I used to live here, in this same complex, 50 years ago, in 1961.

Noah parked, and we walked a little ways through the complex.  I realized I was looking for things that aren’t there, that a different time is a different place.  And I don’t want to lose that place I remember.
We moved to Eugene from the Sierras, my mother, new stepfather and new baby brother in 1961.  They were students at the University of Oregon, and we lived in the Amazon Housing project.  Rows of pale green wooden apartments, each pair of buildings  – housing maybe 30 families or so – sharing a common lawn.  The common space was fenced, so kids could go freely out any back door and roam this rectangle of grass.

My parents were newly married and both in school. Money was tight, so we stopped using the car and rode bikes.  My new brother slept in a drawer on the floor of my room, and my main complaints in life were the growing pains in my legs, the forced-wearing of saddle shoes, my growing chubbiness and the constant skinned knees I had from falling of my bike.

At that time, Oregon had a subsidy system, called “Commodities,” for low-income people (listen to me: “Low-Income People” — what I mean is poor folks).  Unlike Food Stamps, to get commodities, you’d stand in line and receive a ration of flour, butter, sugar, honey, etc.

This, my stepfather would not do. Stand in line for food.  Demeaning.  Absolutely not.  “I will never stand in line to be handed food.”  Never. So we bumbled along on the cheapest of store-bought food.

Not that I knew any different.  I just remember his contempt.  The sense that accepting this handout was a kind of humiliation.

One night, my parents went out and left me in the care of a younger couple: a tall, gangly white kid and his small, Asian wife.  They’d carpeted their own tiny apartment with samples from a carpet store, like a multicolored checkerboard — and we sat on the floor to eat, with a candle and a low wooden table.

I waited for dinner in this exotic room.
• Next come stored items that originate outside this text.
(** X14. [_remove_borders], for a bounding rectangle inside the image:
    the result is the window of the image that starts ten pixels above
    and to the left of the rectangle, or at the border, and extends ten
    pixels beyond it, or to the border; every pixel of the result is
    the pixel of the image at that offset, the rectangle lies inside
    the window and the window inside the image. *)
Theorem remove_borders_crop (findContours : image -> result (list contour))
    (img : image) (c : contour) (cs : list contour) (x y w h W : Z) :
  findContours img = Ok (c :: cs) ->
  boundingRect (largest c cs) = (x, y, w, h) ->
  columns W img ->
  (0 <= x)%Z -> (0 <= y)%Z -> (0 < w)%Z -> (0 < h)%Z ->
  (x + w <= W)%Z -> (y + h <= shape0 img)%Z ->
  let y' := Z.max 0 (y - 10) in
  let x' := Z.max 0 (x - 10) in
  let h' := Z.min (shape0 img - y') (h + 20) in
  let w' := Z.min (W - x') (w + 20) in
  exists out,
    _remove_borders findContours img = Ok out
    /\ shape0 out = h'
    /\ columns w' out
    /\ (forall r k, (0 <= r < h')%Z -> (0 <= k < w')%Z ->
          pixel out r k = pixel img (y' + r) (x' + k))
    /\ (y' <= y /\ y + h <= y' + h' /\ x' <= x /\ x + w <= x' + w')%Z
    /\ (y' + h' <= shape0 img /\ x' + w' <= W)%Z.
Proof.
  intros Hc Hr Hcols Hx Hy Hw Hh HxW HyH y' x' h' w'.
  assert (shape1 img = W) as HW.
  { destruct img as [|row img]; [unfold shape0 in HyH; simpl in HyH; lia|].
    by inversion Hcols. }
  unfold _remove_borders. rewrite Hc. cbn [rbind]. rewrite Hr, HW.
  change (2 * 10)%Z with 20%Z. fold y' x'. fold h' w'.
  eexists. split; [reflexivity|].
  unfold crop. unfold shape0 in *.
  rewrite (slice_inside y' (y' + h') img) by lia.
  replace (y' + h' - y')%Z with h' by lia.
  assert (Forall (fun row =>
                    slice x' (x' + w') row
                    = take (Z.to_nat w') (drop (Z.to_nat x') row)
                    /\ Z.of_nat (length row) = W) img) as Hrow.
  { eapply Forall_impl; [exact Hcols|]. intros row Hl. cbn beta in Hl.
    split; [|done]. rewrite slice_inside by lia.
    by replace (x' + w' - x')%Z with w' by lia. }
  split; [|split; [|split; [|lia]]].
  - rewrite length_map, length_take, length_drop. lia.
  - unfold columns. apply List.Forall_map.
    apply Forall_take, Forall_drop.
    eapply Forall_impl; [exact Hrow|]. intros row [-> Hl].
    rewrite length_take, length_drop. lia.
  - intros r k Hr' Hk. unfold pixel, image.
    destruct (Z.ltb_spec r 0); [lia|]. destruct (Z.ltb_spec k 0); [lia|].
    destruct (Z.ltb_spec (y' + r) 0); [lia|].
    destruct (Z.ltb_spec (x' + k) 0); [lia|]. cbn [orb].
    rewrite lookup_map, lookup_take_lt, lookup_drop by lia.
    replace (Z.to_nat (y' + r)) with (Z.to_nat y' + Z.to_nat r)%nat by lia.
    destruct (lookup (M:=list (list Z)) (Z.to_nat y' + Z.to_nat r)%nat img)
      as [row|] eqn:E;
      cbn [fmap option_fmap option_map mbind option_bind]; [|done].
    destruct (Forall_lookup_1 _ _ _ _ Hrow E) as [-> Hl].
    rewrite lookup_take_lt, lookup_drop by lia.
    f_equal. lia.
Qed.

Lemma remove_borders_crop_witness :
  exists out,
    _remove_borders
      (fun _ => Ok [ {| contourArea := 1; boundingRect := (1, 0, 1, 2)%Z |} ])
      Samples.scan = Ok out
    /\ shape0 out = 2%Z
    /\ pixel out 1 1 = pixel Samples.scan 1 1.
Proof.
  destruct (remove_borders_crop
              (fun _ => Ok [ {| contourArea := 1;
                                boundingRect := (1, 0, 1, 2)%Z |} ])
              Samples.scan
              {| contourArea := 1; boundingRect := (1, 0, 1, 2)%Z |} []
              1 0 1 2 2)
    as (out & H1 & H2 & _ & H3 & _);
    [ reflexivity | reflexivity
    | repeat (apply List.Forall_cons || apply List.Forall_nil); reflexivity
    | lia | lia | lia | lia | lia | vm_compute; discriminate |].
  exists out. split; [exact H1|]. split; [exact H2|].
  apply (H3 1%Z 1%Z); vm_compute; split; congruence.
Defined.

(** X15. The three regions of [detect_document_regions] are the rows
    of the image in order, each row in exactly one region: the header
    has the first quarter of the rows (rounded down), the body the rows
    up to three quarters, the footer the rest. *)
Theorem document_regions_partition (img : image) :
  header (detect_document_regions img) ++ body (detect_document_regions img)
    ++ footer (detect_document_regions img) = img
  /\ shape0 (header (detect_document_regions img)) = (shape0 img / 4)%Z
  /\ shape0 (body (detect_document_regions img))
     = (3 * shape0 img / 4 - shape0 img / 4)%Z
  /\ shape0 (footer (detect_document_regions img))
     = (shape0 img - 3 * shape0 img / 4)%Z.
Proof.
  unfold detect_document_regions. cbn [header body footer].
  unfold shape0. remember (Z.of_nat (length img)) as n eqn:En.
  assert (0 <= n / 4 <= 3 * n / 4 /\ 3 * n / 4 <= n)%Z as [H1 H2].
  { assert (0 <= n)%Z by lia. split; [split|].
    - by apply Z.div_pos.
    - apply Z.div_le_mono; lia.
    - apply Z.div_le_upper_bound; lia. }
  rewrite !slice_inside by lia.
  unfold slice_from, adjust_index. rewrite <- En.
  destruct (Z.ltb_spec (3 * n / 4) 0); [lia|].
  rewrite Z.min_l by lia. rewrite Z.sub_0_r.
  change (Z.to_nat 0) with 0%nat. rewrite drop_0.
  split; [|split; [|split]].
  - rewrite app_assoc, take_take_drop.
    replace (Z.to_nat (n / 4) + Z.to_nat (3 * n / 4 - n / 4))%nat
      with (Z.to_nat (3 * n / 4)) by lia.
    apply take_drop.
  - rewrite length_take. lia.
  - rewrite length_take, length_drop. lia.
  - rewrite length_drop. lia.
Qed.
I don’t remember exactly what we ate, until she – this unusual and haltingly-spoken woman – pulled something out of the oven and brought it to me on a plate.  A huge, white, steaming biscuit. On the floor between us, she placed a small bowl of butter and another of honey.  The steam rose from the biscuit and played in the candlelight.  I could see the irregularity of the crust, the biscuit flaking apart from itself, the delicate bronzing of the edges. I poured the honey on the biscuit.  Golden.  Pure.   It was the most exquisite, elegant, aromatic, magical meal of my life.  The biscuit, the butter, the honey.

“How did you make this?” I asked. I think I was whispering.

“Oh, it’s wonderful!” the young wife said. “It’s like a gift,” she said, “I made it free –  all with these marvelous ‘Commodities.'”

Not Amazon - But closest image I could find on the web - it felt like this.